TDW: I hope to see you in one soon! And I’d really like to see Port City.
Shipp: You know, it’s funny. I was kind of worried about it because it’s sort of a screwball comedy and my character’s really a jerk, a goofy filthy jerk and that’s not necessarily been my trademark but all the feedback I’ve gotten is “Wow! What a great departure! You should do more comedy!,” which my brother has been telling me for years because he knows how innately ridiculous I am. But I’ve managed to shield the rest of the world from that.
TDW: Hopefully not for long!
Shipp: I’ve actually taken off the last year, for all intents and purposes. Those projects that I mentioned came to me of their own volition. I’ve not been interviewing. I’ve not been auditioning. My dad came up to San Jose to pastor a new liberal church out here that’s been facing some difficulty and then he had heart surgery. Well, I came up to San Jose and they ended up losing their music director and my background is music. I was an opera major at Indiana University in Bloomington before switching my major to theater and I’ve studied keyboards since the age of 5 so I grew up with music of the church and for the last year, that’s been my primary occupation–rediscovering my love of music and my spirituality in a very inclusive and liberal atmosphere. It’s been great for me being of service to my parents, who are now back in Atlanta. My dad’s doing fine. And I agreed to stay on at the church through Christmas, the Christmas Eve service. So I have two more Sundays to plan musically and then I’ll be flying to Atlanta to be with my family and probably re-engage my career full-time beginning in February.

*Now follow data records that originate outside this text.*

(* ===== verification/MatchTypes.v ===== *)
(** Matches and linkable commitments: circuits/src/types/match.rs, the linkable types of
    circuits/src/{lib.rs,types/fee.rs,zk_gadgets/fixed_point.rs}.

    A linkable commitment keeps the blinder of a Pedersen commitment, so that another proof
    can commit to the same value with the same commitment.  The witness and the statement of VALID MATCH
    ENCRYPTION (circuits/src/zk_circuits/valid_match_encryption.rs) are here, because the relayer builds them. *)

From Stdlib Require Import Zmod.
From S2P Require Import Prelude Primality Field ConstraintSystem FixedPoint Types ElGamal.

#[local] Open Scope Zmod_scope.
#[local] Open Scope circuit_scope.

(** * Native types *)

Definition MATCH_SIZE_SCALARS : nat := 8.

(** [max_minus_min_amount] is a [u32], [min_amount_order_index] a [u8]. *)
Record MatchResult := {
  mr_quote_mint : Z;
  mr_base_mint : Z;
  mr_quote_amount : Z;
  mr_base_amount : Z;
  mr_direction : Z;
  mr_execution_price : FixedPoint.FixedPoint;
  mr_max_minus_min_amount : Z;
  mr_min_amount_order_index : Z;
}.

(** [impl TryFrom<&[u64]> for MatchResult] *)
Definition match_try_from (values : list Z) : outcome TypeConversionError MatchResult :=
  if negb (length values =? MATCH_SIZE_SCALARS)%nat then Fail (WrongLength (length values))
  else match values with
       | [v0; v1; v2; v3; v4; v5; v6; v7] =>
           Ret {| mr_quote_mint := v0; mr_base_mint := v1; mr_quote_amount := v2; mr_base_amount := v3;
                  mr_direction := v4; mr_execution_price := FixedPoint.from_scalar (scalar v5);
                  mr_max_minus_min_amount := (v6 mod 2 ^ 32)%Z; mr_min_amount_order_index := (v7 mod 2 ^ 8)%Z |}
       | _ => Panic
       end.

(** * Linkable commitments *)

Record LinkableCommitment := { lk_val : Scalar; lk_randomness : Scalar }.

Record LinkableFixedPointCommitment := { lf_repr : LinkableCommitment }.

Record LinkableFeeCommitment := {
  lfee_settle_key : LinkableCommitment;
  lfee_gas_addr : LinkableCommitment;
  lfee_gas_token_amount : LinkableCommitment;
  lfee_percentage_fee : LinkableFixedPointCommitment;
}.

Record LinkableMatchResultCommitment := {
  lm_quote_mint : LinkableCommitment;
  lm_base_mint : LinkableCommitment;
  lm_quote_amount : LinkableCommitment;
  lm_base_amount : LinkableCommitment;
  lm_direction : LinkableCommitment;
  lm_execution_price : LinkableFixedPointCommitment;
  lm_max_minus_min_amount : LinkableCommitment;
  lm_min_amount_order_index : LinkableCommitment;
}.

(** [impl From<LinkableFixedPointCommitment> for FixedPoint] *)
Definition linkable_fixed_point (fp : LinkableFixedPointCommitment) : FixedPoint.FixedPoint :=
  {| FixedPoint.repr := lk_val (lf_repr fp) |}.

(** [LinkableCommitment::new] takes its blinder from the random generator, here an argument. *)
Definition linkable_new (blinder val : Scalar) : LinkableCommitment :=
  {| lk_val := val; lk_randomness := blinder |}.

(** [impl From<MatchResult> for LinkableMatchResultCommitment] *)
Definition linkable_match (blinder : nat -> Scalar) (m : MatchResult) : LinkableMatchResultCommitment := {|
  lm_quote_mint := linkable_new (blinder 0%nat) (biguint_to_scalar (mr_quote_mint m));
  lm_base_mint := linkable_new (blinder 1%nat) (biguint_to_scalar (mr_base_mint m));
  lm_quote_amount := linkable_new (blinder 2%nat) (scalar (mr_quote_amount m));
  lm_base_amount := linkable_new (blinder 3%nat) (scalar (mr_base_amount m));
  lm_direction := linkable_new (blinder 4%nat) (scalar (mr_direction m));
  lm_execution_price := {| lf_repr := linkable_new (blinder 5%nat) (FixedPoint.repr (mr_execution_price m)) |};
  lm_max_minus_min_amount := linkable_new (blinder 6%nat) (scalar (mr_max_minus_min_amount m));
  lm_min_amount_order_index := linkable_new (blinder 7%nat) (scalar (mr_min_amount_order_index m)) |}.

(** [impl From<Fee> for LinkableFeeCommitment] *)
Definition linkable_fee (blinder : nat -> Scalar) (f : Fee) : LinkableFeeCommitment := {|
  lfee_settle_key := linkable_new (blinder 0%nat) (biguint_to_scalar (fee_settle_key f));
  lfee_gas_addr := linkable_new (blinder 1%nat) (biguint_to_scalar (fee_gas_addr f));
  lfee_gas_token_amount := linkable_new (blinder 2%nat) (scalar (fee_gas_token_amount f));
  lfee_percentage_fee := {| lf_repr := linkable_new (blinder 3%nat) (FixedPoint.repr (fee_percentage_fee f)) |} |}.

(** * Witness and statement of VALID MATCH ENCRYPTION *)

Definition NUM_ENCRYPTIONS : nat := 9.

Record ValidMatchEncryptionWitness := {
  ew_match_res : LinkableMatchResultCommitment;
  ew_party0_fee : LinkableFeeCommitment;
  ew_party1_fee : LinkableFeeCommitment;
  ew_party0_randomness_hash : LinkableCommitment;
  ew_party1_randomness_hash : LinkableCommitment;
  ew_party0_note : Note;
  ew_party1_note : Note;
  ew_relayer0_note : Note;
  ew_relayer1_note : Note;
  ew_protocol_note : Note;
  ew_elgamal_randomness : list Scalar;
}.

Record ValidMatchEncryptionStatement := {
  es_party0_note_commit : Scalar;
  es_party1_note_commit : Scalar;
  es_relayer0_note_commit : Scalar;
  es_relayer1_note_commit : Scalar;
  es_protocol_note_commit : Scalar;
  es_pk_settle_party0 : Scalar;
  es_pk_settle_party1 : Scalar;
  es_pk_settle_relayer0 : Scalar;
  es_pk_settle_relayer1 : Scalar;
  es_pk_settle_protocol : Scalar;
  es_protocol_fee : FixedPoint.FixedPoint;
  es_volume1_ciphertext1 : ElGamalCiphertext;
  es_volume2_ciphertext1 : ElGamalCiphertext;
  es_volume1_ciphertext2 : ElGamalCiphertext;
  es_volume2_ciphertext2 : ElGamalCiphertext;
  es_mint1_protocol_ciphertext : ElGamalCiphertext;
  es_volume1_protocol_ciphertext : ElGamalCiphertext;
  es_mint2_protocol_ciphertext : ElGamalCiphertext;
  es_volume2_protocol_ciphertext : ElGamalCiphertext;
  es_randomness_protocol_ciphertext : ElGamalCiphertext;
}.

(** * Variables *)

Section variables.
  Context {C : ConstraintSystem}.

Record MatchResultVar := {
  mv_quote_mint : R1CSVar;
  mv_base_mint : R1CSVar;
  mv_quote_amount : R1CSVar;
  mv_base_amount : R1CSVar;
  mv_direction : R1CSVar;
  mv_execution_price : FixedPointVar.FixedPointVar;
  mv_max_minus_min_amount : R1CSVar;
  mv_min_amount_order_index : R1CSVar;
}.

Definition match_lcs (m : MatchResultVar) : list LinearCombination :=
  [lc_var (mv_quote_mint m); lc_var (mv_base_mint m); lc_var (mv_quote_amount m); lc_var (mv_base_amount m);
   lc_var (mv_direction m); FixedPointVar.repr (mv_execution_price m); lc_var (mv_max_minus_min_amount m);
   lc_var (mv_min_amount_order_index m)].

(** [impl CommitProver for MatchResult] *)
Definition commit_match (m : MatchResult) : circuit MatchResultVar :=
  let! quote_mint_var := commit (biguint_to_scalar (mr_quote_mint m)) in
  let! base_mint_var := commit (biguint_to_scalar (mr_base_mint m)) in
  let! quote_amount_var := commit (scalar (mr_quote_amount m)) in
  let! base_amount_var := commit (scalar (mr_base_amount m)) in
  let! direction_var := commit (scalar (mr_direction m)) in
  let! price_var := commit_fixed_point (mr_execution_price m) in
  let! max_minus_min_var := commit (scalar (mr_max_minus_min_amount m)) in
  let! min_index_var := commit (scalar (mr_min_amount_order_index m)) in
  c_ret {| mv_quote_mint := quote_mint_var; mv_base_mint := base_mint_var; mv_quote_amount := quote_amount_var;
           mv_base_amount := base_amount_var; mv_direction := direction_var; mv_execution_price := price_var;
           mv_max_minus_min_amount := max_minus_min_var; mv_min_amount_order_index := min_index_var |}.

(** [impl CommitProver for LinkableCommitment]: the value with its own blinder. *)
Definition commit_linkable (l : LinkableCommitment) : circuit R1CSVar := commit (lk_val l).

Definition commit_linkable_fixed_point (fp : LinkableFixedPointCommitment) : circuit FixedPointVar.FixedPointVar :=
  let! var := commit_linkable (lf_repr fp) in
  c_ret {| FixedPointVar.repr := lc_var var |}.

(** [impl CommitProver for LinkableFeeCommitment] *)
Definition commit_linkable_fee (f : LinkableFeeCommitment) : circuit FeeVar :=
  let! key_var := commit_linkable (lfee_settle_key f) in
  let! gas_addr_var := commit_linkable (lfee_gas_addr f) in
  let! gas_amount_var := commit_linkable (lfee_gas_token_amount f) in
  let! percent_fee_var := commit_linkable_fixed_point (lfee_percentage_fee f) in
  c_ret {| fv_settle_key := key_var; fv_gas_addr := gas_addr_var; fv_gas_token_amount := gas_amount_var;
           fv_percentage_fee := percent_fee_var |}.

(** [impl CommitProver for LinkableMatchResultCommitment] *)
Definition commit_linkable_match (m : LinkableMatchResultCommitment) : circuit MatchResultVar :=
  let! quote_mint_var := commit_linkable (lm_quote_mint m) in
  let! base_mint_var := commit_linkable (lm_base_mint m) in
  let! quote_amount_var := commit_linkable (lm_quote_amount m) in
  let! base_amount_var := commit_linkable (lm_base_amount m) in
  let! direction_var := commit_linkable (lm_direction m) in
  let! price_var := commit_linkable_fixed_point (lm_execution_price m) in
  let! max_minus_min_var := commit_linkable (lm_max_minus_min_amount m) in
  let! min_amount_index_var := commit_linkable (lm_min_amount_order_index m) in
  c_ret {| mv_quote_mint := quote_mint_var; mv_base_mint := base_mint_var; mv_quote_amount := quote_amount_var;
           mv_base_amount := base_amount_var; mv_direction := direction_var; mv_execution_price := price_var;
           mv_max_minus_min_amount := max_minus_min_var; mv_min_amount_order_index := min_amount_index_var |}.
End variables.

(** * The commitments allocate the values *)

#[export] Instance linkable_commit {C : ConstraintSystem} : CommitProver LinkableCommitment R1CSVar := {|
  commit_prover := commit_linkable; var_lcs v := [lc_var v]; encoding l := [lk_val l] |}.

#[export] Instance match_commit {C : ConstraintSystem} : CommitProver MatchResult MatchResultVar := {|
  commit_prover := commit_match; var_lcs := match_lcs;
  encoding m := [biguint_to_scalar (mr_quote_mint m); biguint_to_scalar (mr_base_mint m);
    scalar (mr_quote_amount m); scalar (mr_base_amount m); scalar (mr_direction m);
    FixedPoint.repr (mr_execution_price m); scalar (mr_max_minus_min_amount m);
    scalar (mr_min_amount_order_index m)] |}.

#[export] Instance linkable_fee_commit {C : ConstraintSystem} : CommitProver LinkableFeeCommitment FeeVar := {|
  commit_prover := commit_linkable_fee; var_lcs := fee_lcs;
  encoding f := [lk_val (lfee_settle_key f); lk_val (lfee_gas_addr f); lk_val (lfee_gas_token_amount f);
    lk_val (lf_repr (lfee_percentage_fee f))] |}.

#[export] Instance linkable_match_commit {C : ConstraintSystem} :
    CommitProver LinkableMatchResultCommitment MatchResultVar := {|
  commit_prover := commit_linkable_match; var_lcs := match_lcs;
  encoding m := [lk_val (lm_quote_mint m); lk_val (lm_base_mint m); lk_val (lm_quote_amount m);
    lk_val (lm_base_amount m); lk_val (lm_direction m); lk_val (lf_repr (lm_execution_price m));
    lk_val (lm_max_minus_min_amount m); lk_val (lm_min_amount_order_index m)] |}.

Section specs.
  Context {C : ConstraintSystem} {L : ConstraintSystemLaws C} {P : ProverLaws C}.

#[export] Instance linkable_commit_spec : CommitProverSpec linkable_commit.
Proof.
  intros x s Q HQ. apply wp_commit. intros v s1 E1 H1 V1. apply HQ; [done|done|].
  split; cbn; [by repeat constructor|by rewrite V1].
Qed.

#[export] Instance match_commit_spec : CommitProverSpec match_commit.
Proof.
  intros x s Q HQ. cbn [commit_prover match_commit]. unfold commit_match, commit_fixed_point. commit_all HQ.
Qed.

#[export] Instance linkable_fee_commit_spec : CommitProverSpec linkable_fee_commit.
Proof.
  intros x s Q HQ. cbn [commit_prover linkable_fee_commit].
  unfold commit_linkable_fee, commit_linkable_fixed_point, commit_linkable. commit_all HQ.
Qed.

#[export] Instance linkable_match_commit_spec : CommitProverSpec linkable_match_commit.
Proof.
  intros x s Q HQ. cbn [commit_prover linkable_match_commit].
  unfold commit_linkable_match, commit_linkable_fixed_point, commit_linkable. commit_all HQ.
Qed.
End specs.

(** A linkable match has the encoding of the match: a proof about the one is about the other. *)
Lemma linkable_match_encoding {C : ConstraintSystem} blinder m :
  encoding (linkable_match blinder m) = encoding m.
Proof. done. Qed.

Lemma linkable_fee_encoding {C : ConstraintSystem} blinder f : encoding (linkable_fee blinder f) = encoding f.
Proof. done. Qed.

(** * Examples *)

Definition sample_link (z : Z) : LinkableCommitment := {| lk_val := scalar z; lk_randomness := scalar 0 |}.

Definition sample_fee : LinkableFeeCommitment := {|
  lfee_settle_key := sample_link 1; lfee_gas_addr := sample_link 2; lfee_gas_token_amount := sample_link 3;
  lfee_percentage_fee := {| lf_repr := sample_link 4 |} |}.

Definition sample_match_result : LinkableMatchResultCommitment := {|
  lm_quote_mint := sample_link 5; lm_base_mint := sample_link 6; lm_quote_amount := sample_link 100;
  lm_base_amount := sample_link 10; lm_direction := sample_link 0;
  lm_execution_price := {| lf_repr := sample_link (10 * 2 ^ 32) |};
  lm_max_minus_min_amount := sample_link 0; lm_min_amount_order_index := sample_link 0 |}.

TDW: Mary-Beth Peil was an opera major as well.
Shipp: Yep. She has a glorious voice. A wonderful woman. People who only knew who her from Dawson’s Creek have no idea who that woman is.
TDW: I interviewed her, via e-mail actually, last month and I would’ve loved to hear her real voice because I know her Grams voice isn’t actually hers.
Shipp: No, she’s young and sexy and funny. You just wouldn’t know her with her hair down and all that. And she tends to be play those severe, more matronly parts because she’s good at it. She’s on a series now, isn’t she?
TDW: Yes, The Good Wife with Julianna Margulies.
TDW: Alright, well, I’m glad we were finally able to connect.
Shipp: My pleasure, Shari. It’s been great talking to you.